Journalists with a decent secondary school level science education are few and far between; Journalists with a bachelor's degree in science are vanishingly rare, and those with a science doctorate are like hen's teeth. On the flip side, most scientists had enough on their plates learning actually useful stuff about reality, and so never bothered to learn how to write effectively for a general audience. (Most didnt even bother learning how to correctly use apostrophe's).

Even when an article about science is written by a journalist who actually understands any science, their editor almost certainly doesn't. And insists that they dumb everything down.

And, of course, those editors are right, from a commercial perspective. Most of their readership would be angry and hurt, if articles assumed a very basic level of understanding that those readers lack.

A newspaper article that assumes readers are familiar with the Odyssey, or the Iliad, or the plot of King Lear is, for some reason, not seen as an insult to the intelligence of those readers who are clueless about those things. But assuming that your readers know the boiling point of water at sea level is guaranteed to anger the vast majority of them, because not only are they completely ignorant of it, but they also don't want to ever be reminded of their ignorance about it.

To quote Teen Talk Barbie: "Math is tough". Shakespeare is for smart people, but science is for nerds and geeks. Assuming (incorrectly) that your audience are smart, is OK. But wrongly accusing them of being nerds? That just angers them.
 
link
Well, it is about time television technology got the nod from the Nobel Prize committee. Quantum Dots are all the rage and the creators (or the people credited creating them) won the Nobel Prize in Chemistry. Quantum dots are small. How small? Well from the article...
article said:
So how small are the particles? Consider how much smaller a soccer ball is than the entire Earth. Quantum dots are that much smaller than the soccer ball.
Yeah, not very helpful there WashPo. What is with journalism and anything remotely related to science?

Size of quantum dots. 1.5 to 10 nm in size. Being an American, I had no idea what that meant. bilby informed me that is the equivalent how much smaller a football is than the entire Earth. Damn Aussies.

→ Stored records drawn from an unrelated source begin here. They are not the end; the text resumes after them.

(** The record after [k] right shifts of the exact mantissa [m]. *)
Definition shifted (m : Z) (k : nat) : shr_record :=
  match k with
  | O => {| shr_m := m; shr_r := false; shr_s := false |}
  | S k' =>
      {| shr_m := m / 2 ^ Z.of_nat k;
         shr_r := Z.odd (m / 2 ^ Z.of_nat k');
         shr_s := negb (m mod 2 ^ Z.of_nat k' =? 0) |}
  end.

Lemma mod_pow2_succ (m k : Z) :
  0 <= k ->
  m mod 2 ^ (k + 1) = m mod 2 ^ k + 2 ^ k * ((m / 2 ^ k) mod 2).
Proof.
  intros Hk. rewrite Z.pow_add_r, Z.pow_1_r by lia.
  apply Z.rem_mul_r; [|lia]. apply Z.pow_nonzero; lia.
Qed.

Lemma iter_shr_1 (m : Z) (k : nat) :
  0 <= m ->
  Nat.iter k shr_1 {| shr_m := m; shr_r := false; shr_s := false |} = shifted m k.
Proof.
  intros Hm. induction k as [|k IH]; [done|].
  rewrite Nat.iter_succ, IH. clear IH. destruct k as [|k].
  - cbn [shifted]. rewrite shr_1_spec by done. f_equal.
    + by rewrite Z.div_1_r.
    + by rewrite Z.mod_1_r.
  - cbn [shifted]. rewrite shr_1_spec by (apply Z.div_pos; lia).
    set (j := Z.of_nat k). replace (Z.of_nat (S k)) with (j + 1) by lia.
    replace (Z.of_nat (S (S k))) with (j + 1 + 1) by lia.
    f_equal.
    + rewrite (Z.pow_add_r 2 (j + 1) 1), Z.pow_1_r by lia.
      rewrite Z.div_div; [done|apply Z.pow_nonzero; lia|lia].
    + rewrite (mod_pow2_succ m j) by lia.
      pose proof (Z.mod_pos_bound m (2 ^ j) ltac:(lia)) as Hb.
      pose proof (Z.mod_pos_bound (m / 2 ^ j) 2 ltac:(lia)) as Hc.
      assert (Hp : 0 < 2 ^ j) by lia.
      rewrite Zodd_mod.
      destruct (Z.eqb_spec ((m / 2 ^ j) mod 2) 1) as [E|E];
        destruct (Z.eqb_spec (m mod 2 ^ j) 0) as [E0|E0];
        destruct (Z.eqb_spec (m mod 2 ^ j + 2 ^ j * ((m / 2 ^ j) mod 2)) 0) as [E1|E1];
        cbn [negb orb]; try reflexivity; exfalso; nia.
Qed.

So I did a little more searching. A pixel on a tv screen is 0.26 mm. Now while that 0.26 mm looks similar to the 1.5 nm to 10 nm, literally just one n short, after four hours of searching on line, I found out that 1 mm = 1,000,000 nm! Apparently those n's are huge! I can only imagine the value if you flip it upside down. After creating a spreadsheet I was able to determine that 1 pixel = 260,000 nm. 260,000 is a much bigger number than 1.5 or 10, and according to a mathematician who told me to stop calling them, as well as all the numbers in between 1.5 and 10. This makes a quantum dot, to quote the paper cited above "fucking small".
Paper said:
We were able to fit more quantum dots on the tip of pin than we could angels, and with a lot less dying angels!
Incredible!

What does this mean? Well, nothing for you, you can't afford a television that utilizes this technology, nor do we have the capability to actually film to such a resolution, nor have the biological capacity to actual resolve such resolution!

So why is it important? Well, science stuff, like you know, nano-stuff. This creates a whole new range of plot devices for Hollywood to completely mess up. That alone is worth $20 or so billion in to the national economy... $35 billion when including international sales.

Where do we go from here? Well, with dots on the scale of 1.5 to 10 nm, it is going to be hard to split it down even further, so the only place left to go is the opposite direction. Expect scientists to try to create megadots. Dots so large they are bigger in proportion of the Earth compared to a soccer ball.

I love living in the future!
This also allows the ability to create extremely high resolution capture devices, and to digitize extremely high resolution radio and laser telescope data, as well as to create processors that exchange photons rather than electrons to drive switching behaviors.
 
Quantum dots are trivial.

Quantum octagons, that would be something.